Elsewhere in the tropical Atlantic, it's time to start watching the cloud-covered areas of the ocean surrounding the U.S. where cold fronts stall out. One such area to watch is off the North Carolina Outer Banks on Wednesday, when a tropical low could develop and scoot quickly northeastward out to sea. The more dangerous possibility is in the Gulf of Mexico or Western Caribbean near the Yucatan Peninsula early next week. A strong cold front is expected to push off the East Coast of the U.S. this weekend and stall over the Gulf of Mexico or Western Caribbean. The past few runs of the NOGAPS model have been predicting that if this front stalls out over the Western Caribbean, it could serve as a genesis area for a tropical storm. None of the other models are picking up on this, but this is a typical type of development we see in this region in October.


Figure 1. Preliminary models tracks for Invest 96L.

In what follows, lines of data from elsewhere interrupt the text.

(** * Client registry, command queues and connection rate limiter

    A shallow embedding of [ClientManager] and [ConnectionRateLimiter]
    of [server.py], and the properties of admission control, heartbeat
    bookkeeping, bounded command queues, the inactivity sweep and the
    sliding-window rate limiter.

    Conventions of the embedding:
    - a Python [dict] is a [gmap]; the [defaultdict(list)] of command
      queues creates a missing key on subscript access, which
      [defaultdict_get] writes out;
    - [datetime.now()] and [time.time()] are inputs of the operation
      that reads them: a [datetime] is a number of microseconds ([Z]),
      [timedelta.total_seconds()] the rational [us / 10^6], and the
      [float] readings ([time.time()], percentages of [psutil]) are
      rationals ([Q]);
    - every method runs under the manager's lock, so a method is one
      atomic state transformer [ClientManager -> result * ClientManager];
    - calls to [logger] are not modelled. *)

From Stdlib Require Import ZArith QArith Lqa.
From stdpp Require Import gmap strings list fin_maps pretty.

Local Open Scope Z_scope.

(* ------------------------------------------------------------------ *)
(** ** Data model *)

(** [float] comparison [x > y] on the rational model. *)
Definition Qgt_bool (x y : Q) : bool := negb (Qle_bool x y).

(** [float] comparison [x < y]. *)
Definition Qlt_bool (x y : Q) : bool := negb (Qle_bool y x).

(** [timedelta.total_seconds()] of a difference given in microseconds. *)
Definition total_seconds (us : Z) : Q := Qmake us 1000000.

(** [@dataclass ClientInfo]. *)
Record ClientInfo := mkClientInfo {
  client_id : string;
  ip : string;
  hostname : string;
  last_seen : Z;
  status : string;
  connection_time : Z;
  resource_usage : Q;
  commands_processed : Z
}.
(** * mini-git: a shallow embedding of [src/main.rs]

    The object encoders ([BlobObject::new], [TreeObject::new],
    [CommitObject::new]), the object store and staging index of
    [Repository] ([write_object], [add_to_index], [read_index],
    [read_object], [commit_tree], [write_tree], [get_object_path],
    [init]), the command handlers ([hash-object], [cat-file],
    [ls-files], [write-tree], [commit-tree]) with their standard output,
    and [main]'s dispatch.

    Modelling choices:
    - bytes are [list byte]; a Rust [&str] / [String] is its UTF-8 bytes;
    - SHA-1 ([hash_content]) and zlib ([compress_content],
      [decompress_content]) are parameters of the development: every
      theorem holds for any such functions;
    - the file system under [.mini-git] is a record: whether [objects/] is
      a directory, the state of the [index] file, and the object files,
      keyed by (shard directory, leaf file) name;
    - any other path (one [Path::join] takes out of [objects/], or one
      with more components) is looked up in a [Host] parameter: the
      current directory and what lies at each path outside the store;
    - [init]'s directory and file creations are given by an [InitEnv]:
      which of them already exist and which calls succeed;
    - the index file holds the decoded [IndexFile] (bincode is taken to
      round-trip); an index file that does not decode is [IndexUndecodable];
    - [PathBuf] is its bytes; its [==] and [Ord] go through
      [Path::components], as in the Rust standard library. *)

From Stdlib Require Import List NArith ZArith Bool Lia.
From Stdlib Require Import Sorting.Sorted Sorting.Permutation.
From Stdlib Require Import Strings.Byte Strings.String.
From Stdlib Require Import Classes.RelationClasses.
Import ListNotations.
Open Scope N_scope.

(** ** Bytes *)

Definition bytes (s : string) : list byte := list_byte_of_string s.

Definition byte_eqb (a b : byte) : bool := Byte.eqb a b.

Fixpoint bytes_eqb (xs ys : list byte) : bool :=
  match xs, ys with
  | [], [] => true
  | x :: xs', y :: ys' => byte_eqb x y && bytes_eqb xs' ys'
  | _, _ => false
  end.

(** [Iterator::position] *)
Fixpoint position {A} (f : A -> bool) (l : list A) : option nat :=
  match l with
  | [] => None
  | x :: l' => if f x then Some O else option_map S (position f l')
  end.

(** [v[i] = x] on a [Vec]; callers only use indices in range. *)
Fixpoint replace_at {A} (i : nat) (x : A) (l : list A) : list A :=
  match l, i with
  | [], _ => []
  | _ :: l', O => x :: l'
  | y :: l', S i' => y :: replace_at i' x l'
  end.

(** Decimal rendering, as [format!("{}", n)] for an unsigned integer. *)
Definition digit_byte (d : N) : byte :=
  match Byte.of_N (48 + d) with Some b => b | None => x30 end.

Fixpoint dec_aux (fuel : nat) (n : N) (acc : list byte) : list byte :=
  match fuel with
  | O => acc
  | S f =>
      let acc' := digit_byte (n mod 10) :: acc in
      if n <? 10 then acc' else dec_aux f (n / 10) acc'
  end.

Definition dec_N (n : N) : list byte := dec_aux (S (N.size_nat n)) n [].

Definition dec_nat (n : nat) : list byte := dec_N (N.of_nat n).

(** [format!("{}", i)] for a signed [i64]. *)
Definition dec_Z (z : Z) : list byte :=
  match z with
  | Zneg p => x2d :: dec_N (Npos p)
  | _ => dec_N (Z.to_N z)
  end.

(** [format!("{:02}", n)] *)
Definition dec_pad2 (n : N) : list byte :=
  let d := dec_N n in if (N.of_nat (List.length d) <? 2) then x30 :: d else d.
(** * EnvsCollectionService and the logging facade: a shallow embedding

    The service of [envsCollectionService.ts] lives on a single JavaScript
    event loop.  Promises are modelled as numbered cells of a store, the
    callbacks the source passes to [then] and [catch] are defunctionalised
    into [Handler], and the microtask queue is an explicit list of jobs.
    Everything the collaborators (locator, cache, telemetry, logger) are asked
    to do is appended to an observation log. *)

From Stdlib Require Import String List Arith Lia Bool.
From stdpp Require Import base option list strings.
Import ListNotations.
Open Scope string_scope.
Open Scope list_scope.
Open Scope nat_scope.

(** ** Data *)

(** A [PythonLocatorQuery] is a JavaScript object; the [Map] of the service
    compares its keys by reference, so a query is its reference and
    [undefined] is [None]. *)
Definition QueryRef := nat.
Definition Query := option QueryRef.

(** Modelled from the spec: [PythonEnvInfo] is declared in [info/index.ts],
    which is not part of the sources; a record is "an opaque discovered entity
    with a resolvable identity and a completeness state". *)
Record PythonEnvInfo := mkEnv { executablePath : string; completeness : nat }.

(** Where a thrown value comes from. *)
Inductive Err :=
| IterErr (msg : string)      (* the locator's iterator throws *)
| CacheErr (msg : string)     (* [cache.addEnv] / [cache.updateEnv] throws *)
| ValidateErr (msg : string)  (* [cache.validateCache()] rejects *)
| FlushErr (msg : string).    (* [cache.flush()] rejects *)

Record ChangeEvent := mkChange { ev_type : nat; searchLocation : option string }.

#[global] Instance PythonEnvInfo_eq_dec : EqDecision PythonEnvInfo.
Proof. solve_decision. Defined.
#[global] Instance Err_eq_dec : EqDecision Err.
Proof. solve_decision. Defined.
#[global] Instance ChangeEvent_eq_dec : EqDecision ChangeEvent.
Proof. solve_decision. Defined.

(** ** Promises *)

Definition PromiseId := nat.

Inductive PState := Pending | Fulfilled | Rejected (e : Err).

#[global] Instance PState_eq_dec : EqDecision PState.
Proof. solve_decision. Defined.

(** The callbacks of the source, one constructor per arrow function. *)
Inductive Handler :=
| HForward                                   (* no callback: pass the settlement on *)
| HThenSettle (q : Query) (deferred : PromiseId)  (* startRefresh, [.then(async () => ...)] *)
| HCatchReject (deferred : PromiseId)        (* startRefresh, [.catch((ex) => deferred.reject(ex))] *)
| HStartRefresh (q : Query)                  (* triggerNewRefresh, [() => this.startRefresh(query)] *)
| HFire (ev : ChangeEvent)                   (* constructor, [() => this.fire(...)] *)
| HIgnore                                    (* [ignoreErrors()]: [.catch(noop)] *)
| HAllResolve (pall : PromiseId)             (* Promise.all, element resolved *)
| HAllReject (pall : PromiseId).             (* Promise.all, element rejected *)

Record Reaction := mkReaction
  { onFulfilled : Handler; onRejected : Handler; derived : PromiseId }.

Record Promise := mkPromise { pstate : PState; reactions : list Reaction }.

(** A microtask: a reaction together with the settlement it reacts to
    ([None] fulfilled, [Some e] rejected with [e]). *)
Definition Job := (Reaction * option Err)%type.
(** X13. Downloading the same record again right after a successful
    download requests nothing and changes nothing, provided the time
    [mktime] derives from the record is not later than the time of the
    write. *)
Theorem download_file_again (drive : Fetcher.Drive) (host : Fetcher.Host)
    (fi : Fetcher.DriveFile) (s s1 : Fetcher.Sync) (t : Q) :
  Fetcher.download_file drive host fi s = (true, s1) ->
  Fetcher.drive_mtime host fi = Some t ->
  (t <= Fetcher.write_time host)%Q ->
  Fetcher.download_file drive host fi s1 = (true, s1).
Proof.
  intros Hd Ht Hle. pose proof (download_file_cases drive host fi s) as H.
  rewrite Hd in H. simpl in H.
  inversion H as [f t0 Hl Ht0 Hle0 | | c l s0 Hs Hg Hw Hloc Hreq Hold]; subst.
  - eapply download_file_skips; eauto.
  - destruct (write_file_lookup _ _ _ _ _ Hw) as [H1 _].
    eapply download_file_skips; [exact H1 | exact Ht | exact Hle].
Qed.

Lemma download_file_again_witness :
  let s := Fetcher.init default_formats 300 true [] in
  let s1 := (Fetcher.download_file drive_A utc_host remote_A s).2 in
  Fetcher.local_files s1 = [regular "A.png" 1709300000 "new bytes"] /\
  Fetcher.download_file drive_A utc_host remote_A s1 = (true, s1).
Proof.
  intros s s1. split; [reflexivity|].
  apply (download_file_again drive_A utc_host remote_A s s1 1709294400).
  - reflexivity.
  - reflexivity.
  - vm_compute. discriminate.
Defined.

(** ** Timestamps *)

Lemma split_at_without (p : ascii -> bool) (s : string) :
  has_char p s = false -> PyTime.split_at p s = None.
Proof.
  induction s as [|c r IH]; simpl; [reflexivity|].
  intros H. apply orb_false_iff in H as [Hc Hr]. rewrite Hc, (IH Hr). reflexivity.
Qed.

Lemma split_at_rest (p q : ascii -> bool) (s f rest : string) :
  PyTime.split_at q s = Some (f, rest) ->
  has_char p s = false -> has_char p rest = false.
Proof.
  revert f rest. induction s as [|c r IH]; intros f rest H Hp; [discriminate|].
  simpl in H, Hp. apply orb_false_iff in Hp as [_ Hr].
  destruct (q c).
  - inversion H; subst. exact Hr.
  - destruct (PyTime.split_at q r) as [[f' rest']|] eqn:E; [|discriminate].
    inversion H; subst. eapply IH; eauto.
Qed.

Lemma strptime_needs_fraction (s : string) :
  has_char (PyTime.eq_char ".") s = false -> PyTime.strptime s = None.
Proof.
  intros H. unfold PyTime.strptime.
  destruct (PyTime.split_at (PyTime.eq_char "-") s) as [[fy s1]|] eqn:E1; [|reflexivity].
  pose proof (split_at_rest _ _ _ _ _ E1 H) as H1. simpl.
  destruct (PyTime.split_at (PyTime.eq_char "-") s1) as [[fm s2]|] eqn:E2; [|reflexivity].
  pose proof (split_at_rest _ _ _ _ _ E2 H1) as H2. simpl.
  destruct (PyTime.split_at (PyTime.eq_letter "T") s2) as [[fd s3]|] eqn:E3; [|reflexivity].
  pose proof (split_at_rest _ _ _ _ _ E3 H2) as H3. simpl.
  destruct (PyTime.split_at (PyTime.eq_char ":") s3) as [[fH s4]|] eqn:E4; [|reflexivity].
  pose proof (split_at_rest _ _ _ _ _ E4 H3) as H4. simpl.
  destruct (PyTime.split_at (PyTime.eq_char ":") s4) as [[fM s5]|] eqn:E5; [|reflexivity].
  pose proof (split_at_rest _ _ _ _ _ E5 H4) as H5. simpl.
  now rewrite (split_at_without _ _ H5).
Qed.

(** X14. A remote timestamp without a fractional part ('.' absent, as in
    2024-03-01T12:00:00Z) does not match the format of [strptime]: for a
    file that exists locally [download_file] then logs an error and
    returns [False] without requesting anything, so the local copy is
    never refreshed. *)
Theorem download_file_plain_timestamp (drive : Fetcher.Drive) (host : Fetcher.Host)
    (fi : Fetcher.DriveFile) (s : Fetcher.Sync) (f : File) :
  has_char (PyTime.eq_char ".") (Fetcher.modifiedTime fi) = false ->
  Fetcher.lookup_file (Fetcher.name fi) (Fetcher.local_files s) = Some f ->
  PyTime.strptime (Fetcher.modifiedTime fi) = None /\
  Fetcher.download_file drive host fi s
  = (false, Fetcher.logging (Fetcher.ErrorDownloading (Fetcher.name fi)) s).
Proof.
  intros Hc Hl. pose proof (strptime_needs_fraction _ Hc) as Hp.
  split; [exact Hp|].
  unfold Fetcher.download_file, Fetcher.drive_mtime. now rewrite Hl, Hp.
Qed.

F4 tornado confirmed in Missouri
The National Weather Service confirmed yesterday that the second violent F4 tornado of the year occurred Friday. The 350 yard-wide tornado ripped through Crosstown, MO, injuring five. F4 tornadoes have winds speeds of 207-260 mph (there have been no F5 tornadoes with winds in excess of 260 mph reported in the U.S. since 1999). The weekend severe weather outbreak was the second largest of the year, with 59 tornadoes (including 40 on September 22). The other F4 tornado of 2006 also affected Missouri, when Monroe City got hit on March 12 as part of the biggest severe weather outbreak of the year--84 tornadoes over a 3-day span.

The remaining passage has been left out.